--- Exercise details ---
Reproduce word for word, from the entries below, the line with "(** The bytes", the line with "with pipe_toks (p", and every line between them, and nothing more.

═══ Data records ═══

(* ===== verification/ShParse.v ===== *)
(** * The parser of the shell inverts its grammar

    A grammar of command lines, their token sequences, and every way to write
    those in bytes: the parser of [Sh] returns the tree the grammar means, and
    [nulterminate] leaves each of its strings as a C string. *)

From S2P Require Import Prelude Memory FsDefs Printf Ulib Sh.

Module ShParse.
Import Printf Ulib Sh.

(** ** Tokens *)

Definition is_ws (c : byte) : Prop := c ∈ whitespace.
Definition word_char (c : byte) : bool :=
  negb (bool_decide (c = x00)) && negb (strchr whitespace c) && negb (strchr symbols c).

Inductive tok := TSym (c : byte) | TApp | TWord (w : list byte).

Definition tok_bytes (t : tok) : list byte :=
  match t with TSym c => [c] | TApp => str ">>" | TWord w => w end.

Definition tok_ok (t : tok) : Prop :=
  match t with
  | TSym c => c ∈ symbols
  | TApp => True
  | TWord w => w <> [] /\ Forall (fun c => word_char c = true) w
  end.

(** What may follow a token without changing it. *)
Definition follows (t : tok) (b : list byte) : Prop :=
  match t, b with
  | TWord _, c :: _ => strchr whitespace c || strchr symbols c = true
  | TSym c, d :: _ => c = ch ">" -> d <> ch ">"
  | _, _ => True
  end.

(** The bytes [b] are a way to write the tokens [ts]. *)
Inductive lexed : list byte -> list tok -> Prop :=
| lexed_nil ws : Forall is_ws ws -> lexed ws []
| lexed_cons ws t b ts : Forall is_ws ws -> tok_ok t -> follows t b -> lexed b ts ->
    lexed (ws ++ tok_bytes t ++ b) (t :: ts).

Definition tok_code (t : tok) : byte :=
  match t with TSym c => c | TApp => ch "+" | TWord _ => ch "a" end.
Definition tok_head (t : tok) : byte := hd x00 (tok_bytes t).

(** ** The grammar *)

Inductive rkind := RIn | ROut | RApp.
Abbreviation word := (list byte).
(** Arguments, each followed by redirections. *)
Abbreviation arg := (word * list (rkind * word))%type.

Inductive line := LEnd (p : pipe) (nb : nat) | LSeq (p : pipe) (nb : nat) (l : line)
with pipe := PEnd (e : exec) | PPipe (e : exec) (p : pipe)
with exec := Block (l : line) (rs : list (rkind * word)) | Simple (rs : list (rkind * word)) (args : list arg).

Scheme line_mind := Induction for line Sort Prop
with pipe_mind := Induction for pipe Sort Prop
with exec_mind := Induction for exec Sort Prop.
Combined Scheme grammar_ind from line_mind, pipe_mind, exec_mind.

(** Its tokens. *)
Definition rtok (k : rkind) : tok := match k with RIn => TSym (ch "<") | ROut => TSym (ch ">") | RApp => TApp end.
Definition rd_toks (r : rkind * word) : list tok := [rtok r.1; TWord r.2].
Definition rds_toks (rs : list (rkind * word)) : list tok := concat (rd_toks <$> rs).
Definition arg_toks (a : arg) : list tok := TWord a.1 :: rds_toks a.2.
Definition args_toks (args : list arg) : list tok := concat (arg_toks <$> args).

Fixpoint line_toks (l : line) : list tok :=
  match l with
  | LEnd p nb => pipe_toks p ++ repeat (TSym (ch "&")) nb
  | LSeq p nb l' => pipe_toks p ++ repeat (TSym (ch "&")) nb ++ TSym (ch ";") :: line_toks l'
  end
with pipe_toks (p : pipe) : list tok :=
  match p with
  | PEnd e => exec_toks e
  | PPipe e p' => exec_toks e ++ TSym (ch "|") :: pipe_toks p'
  end
with exec_toks (e : exec) : list tok :=
  match e with
  | Block l rs => TSym (ch "(") :: line_toks l ++ TSym (ch ")") :: rds_toks rs
  | Simple rs args => rds_toks rs ++ args_toks args
  end.

(** Its meaning: < reads, > truncates, >> does not. *)
Definition rd_mean (r : rkind * word) : redir word :=
  match r.1 with
  | RIn => (r.2, O_RDONLY, 0)
  | ROut => (r.2, Z.lor (Z.lor O_WRONLY O_CREATE) O_TRUNC, 1)
  | RApp => (r.2, Z.lor O_WRONLY O_CREATE, 1)
  end.

Fixpoint line_mean (l : line) : cmd word :=
  match l with
  | LEnd p nb => Nat.iter nb BACK (pipe_mean p)
  | LSeq p nb l' => LIST (Nat.iter nb BACK (pipe_mean p)) (line_mean l')
  end
with pipe_mean (p : pipe) : cmd word :=
  match p with
  | PEnd e => exec_mean e
  | PPipe e p' => PIPE (exec_mean e) (pipe_mean p')
  end
with exec_mean (e : exec) : cmd word :=
  match e with
  | Block l rs => redirs (line_mean l) (rd_mean <$> rs)
  | Simple rs args => redirs (EXEC args.*1) (rd_mean <$> (rs ++ concat args.*2))
  end.

(** Commands have fewer than MAXARGS arguments. *)
Fixpoint line_ok (l : line) : Prop :=
  match l with
  | LEnd p _ => pipe_ok p
  | LSeq p _ l' => pipe_ok p /\ line_ok l'
  end
with pipe_ok (p : pipe) : Prop :=
  match p with PEnd e => exec_ok e | PPipe e p' => exec_ok e /\ pipe_ok p' end
with exec_ok (e : exec) : Prop :=
  match e with Block l _ => line_ok l | Simple _ args => Z.of_nat (length args) < MAXARGS end.

(** ** The scanner *)

Section Scan.
Context (m : mem) (es : Z) (es_nul : m es = x00).

Definition rest (s : Z) : list byte := bytes_at m s (Z.to_nat (es - s)).

Lemma rest_cons s : s < es -> rest s = m s :: rest (s + 1).
Proof.
  intros H. unfold rest. replace (Z.to_nat (es - s)) with (1 + Z.to_nat (es - (s + 1)))%nat by lia.
  rewrite bytes_at_app. cbn. rewrite Z.add_0_r. reflexivity.
Qed.

Lemma rest_end s : es <= s -> rest s = [].
Proof. intros H. unfold rest. replace (Z.to_nat (es - s)) with 0%nat by lia. reflexivity. Qed.

Lemma rest_app s l l' : rest s = l ++ l' -> s <= es -> rest (s + Z.of_nat (length l)) = l' /\ s + Z.of_nat (length l) <= es.
Proof.
  revert s. induction l as [|c l IH]; intros s E Hs; cbn [length].
  - rewrite Z.add_0_r. auto.
  - destruct (Z.lt_ge_cases s es) as [Hlt|Hge]; [|rewrite rest_end in E by lia; discriminate].
    rewrite rest_cons in E by exact Hlt. injection E as _ E.
    replace (s + Z.of_nat (S (length l))) with (s + 1 + Z.of_nat (length l)) by lia. apply IH; [exact E | lia].
Qed.

Lemma rest_head s : s <= es -> m s = hd x00 (rest s).
Proof.
  intros H. destruct (Z.eq_dec s es) as [->|Hne]; [rewrite rest_end by lia; exact es_nul|].
  rewrite rest_cons by lia. reflexivity.
Qed.

Lemma rest_bytes s l l' : rest s = l ++ l' -> s <= es -> bytes_at m s (length l) = l.
Proof.
  intros E Hs. assert (Hl : (length l <= Z.to_nat (es - s))%nat).
  { apply (f_equal length) in E. unfold rest in E. rewrite length_app, length_bytes_at in E. lia. }
  unfold rest in E. replace (Z.to_nat (es - s)) with (length l + (Z.to_nat (es - s) - length l))%nat in E by lia.
  rewrite bytes_at_app in E. apply app_inj_1 in E as [E _]; [exact E | apply length_bytes_at].
Qed.

Lemma skip_spec p s l l' : rest s = l ++ l' -> s <= es -> Forall (fun c => p c = true) l ->
  match l' with [] => True | c :: _ => p c = false end -> skip m p es s = s + Z.of_nat (length l).
Proof.
  unfold skip. intros E Hs Hl Hl'.
  assert (Hk : (length l <= Z.to_nat (es - s))%nat).
  { apply (f_equal length) in E. unfold rest in E. rewrite length_app, length_bytes_at in E. lia. }
  remember (Z.to_nat (es - s)) as k eqn:Ek. clear Ek. revert k s E Hs Hk.
  induction l as [|c l IH]; intros k s E Hs Hk; cbn [length] in *.
  - rewrite Z.add_0_r. destruct k as [|k]; [reflexivity|]. cbn [skip_while]. destruct (Z.ltb_spec s es) as [Hlt|]; [|reflexivity].
    rewrite rest_cons in E by exact Hlt. cbn in E. subst l'. rewrite Hl'. reflexivity.
  - destruct k as [|k]; [lia|]. destruct (Z.lt_ge_cases s es) as [Hlt|Hge]; [|rewrite rest_end in E by lia; discriminate].
    rewrite rest_cons in E by exact Hlt. injection E as Ec E. apply Forall_cons in Hl as [Hc Hl].
    cbn [skip_while]. replace (s <? es) with true by lia. rewrite Ec, Hc. cbn [andb].
    rewrite (IH Hl k (s + 1) E); lia.
Qed.

Lemma is_ws_strchr c : is_ws c <-> strchr whitespace c = true.
Proof. unfold is_ws, strchr. rewrite bool_decide_eq_true. reflexivity. Qed.

Lemma ws_skip l : Forall is_ws l -> Forall (fun c => strchr whitespace c = true) l.
Proof. intros H. eapply Forall_impl; [exact H|]. intros c. apply is_ws_strchr. Qed.

Lemma sym_not_ws c : c ∈ symbols -> strchr whitespace c = false.
Proof.
  intros H. repeat (apply elem_of_cons in H as [->|H]; [reflexivity|]). apply elem_of_nil in H. contradiction.
Qed.

Lemma tok_head_not_ws t : tok_ok t -> strchr whitespace (tok_head t) = false.
Proof.
  destruct t as [c| |w]; cbn [tok_ok tok_head]; intros Hok.
  - apply sym_not_ws. exact Hok.
  - reflexivity.
  - destruct Hok as [Hne Hw]. destruct w as [|c w]; [congruence|]. apply Forall_cons in Hw as [Hc _].
    unfold word_char in Hc. cbn. destruct (strchr whitespace c); [|reflexivity]. cbn in Hc. rewrite andb_false_r in Hc. discriminate.
Qed.

Lemma tok_bytes_cons t : tok_ok t -> exists l, tok_bytes t = tok_head t :: l.
Proof.
  destruct t as [c| |w]; cbn; intros Hok; [eexists; reflexivity.. |]. destruct Hok as [Hne _]. destruct w; [congruence|].
  eexists. reflexivity.
Qed.

(** Skipping white space leads to the first token or to the end. *)
Lemma skip_space_spec s ts : s <= es -> lexed (rest s) ts ->
  let q := skip_space m es s in
  s <= q <= es /\ match ts with
  | [] => q = es
  | t :: ts' => tok_ok t /\ exists b, rest q = tok_bytes t ++ b /\ follows t b /\ lexed b ts'
  end.
Proof.
  intros Hs Hlex q. inversion Hlex as [ws Hws E1 E2 | ws t b ts' Hws Hok Hfol Hb E1 E2]; subst.
  - assert (Eq : q = s + Z.of_nat (length (rest s))).
    { apply (skip_spec _ s (rest s) []); [rewrite app_nil_r; reflexivity | exact Hs | apply ws_skip; exact Hws | exact I]. }
    unfold rest in Eq. rewrite length_bytes_at in Eq. split; lia.
  - symmetry in E1. assert (Eq : q = s + Z.of_nat (length ws)).
    { apply (skip_spec _ s ws (tok_bytes t ++ b) E1 Hs (ws_skip _ Hws)).
      destruct (tok_bytes_cons t Hok) as [l El]. rewrite El. apply tok_head_not_ws. exact Hok. }
    destruct (rest_app s _ _ E1 Hs) as [Er Hle]. rewrite <- Eq in Er, Hle. split; [lia|]. split; [exact Hok|].
    exists b. auto.
Qed.

Lemma lexed_skip s ts : s <= es -> lexed (rest s) ts ->
  lexed (rest (skip_space m es s)) ts /\ s <= skip_space m es s <= es.
Proof.
  intros Hs Hlex. destruct (skip_space_spec s ts Hs Hlex) as [Hq Hts]. split; [|exact Hq]. destruct ts as [|t ts].
  - rewrite Hts, rest_end by lia. apply lexed_nil. apply Forall_nil_2.
  - destruct Hts as (Hok & b & -> & Hf & Hb). apply (lexed_cons [] t b ts); [apply Forall_nil_2 | assumption..].
Qed.

(** A state of the parser: the tokens [ts] are ahead. *)
Definition ahead (ts : list tok) (s : Z) : Prop := s <= es /\ lexed (rest s) ts.

(** A counted string is the word [w], followed by no word character. *)
Definition spells (sp : span) (w : list byte) : Prop :=
  sp.2 = sp.1 + Z.of_nat (length w) /\ bytes_at m sp.1 (length w) = w /\
  Forall (fun c => word_char c = true) w /\ word_char (m sp.2) = false.

(** The first token starts with one of [toks]. *)
Definition starts (toks : list byte) (ts : list tok) : bool :=
  match ts with [] => false | t :: _ => negb (bool_decide (tok_head t = x00)) && strchr toks (tok_head t) end.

═══

--- Your solution ---
(** The bytes [b] are a way to write the tokens [ts]. *)
Inductive lexed : list byte -> list tok -> Prop :=
| lexed_nil ws : Forall is_ws ws -> lexed ws []
| lexed_cons ws t b ts : Forall is_ws ws -> tok_ok t -> follows t b -> lexed b ts ->
    lexed (ws ++ tok_bytes t ++ b) (t :: ts).

Definition tok_code (t : tok) : byte :=
  match t with TSym c => c | TApp => ch "+" | TWord _ => ch "a" end.
Definition tok_head (t : tok) : byte := hd x00 (tok_bytes t).

(** ** The grammar *)

Inductive rkind := RIn | ROut | RApp.
Abbreviation word := (list byte).
(** Arguments, each followed by redirections. *)
Abbreviation arg := (word * list (rkind * word))%type.

Inductive line := LEnd (p : pipe) (nb : nat) | LSeq (p : pipe) (nb : nat) (l : line)
with pipe := PEnd (e : exec) | PPipe (e : exec) (p : pipe)
with exec := Block (l : line) (rs : list (rkind * word)) | Simple (rs : list (rkind * word)) (args : list arg).

Scheme line_mind := Induction for line Sort Prop
with pipe_mind := Induction for pipe Sort Prop
with exec_mind := Induction for exec Sort Prop.
Combined Scheme grammar_ind from line_mind, pipe_mind, exec_mind.

(** Its tokens. *)
Definition rtok (k : rkind) : tok := match k with RIn => TSym (ch "<") | ROut => TSym (ch ">") | RApp => TApp end.
Definition rd_toks (r : rkind * word) : list tok := [rtok r.1; TWord r.2].
Definition rds_toks (rs : list (rkind * word)) : list tok := concat (rd_toks <$> rs).
Definition arg_toks (a : arg) : list tok := TWord a.1 :: rds_toks a.2.
Definition args_toks (args : list arg) : list tok := concat (arg_toks <$> args).

Fixpoint line_toks (l : line) : list tok :=
  match l with
  | LEnd p nb => pipe_toks p ++ repeat (TSym (ch "&")) nb
  | LSeq p nb l' => pipe_toks p ++ repeat (TSym (ch "&")) nb ++ TSym (ch ";") :: line_toks l'
  end
with pipe_toks (p : pipe) : list tok :=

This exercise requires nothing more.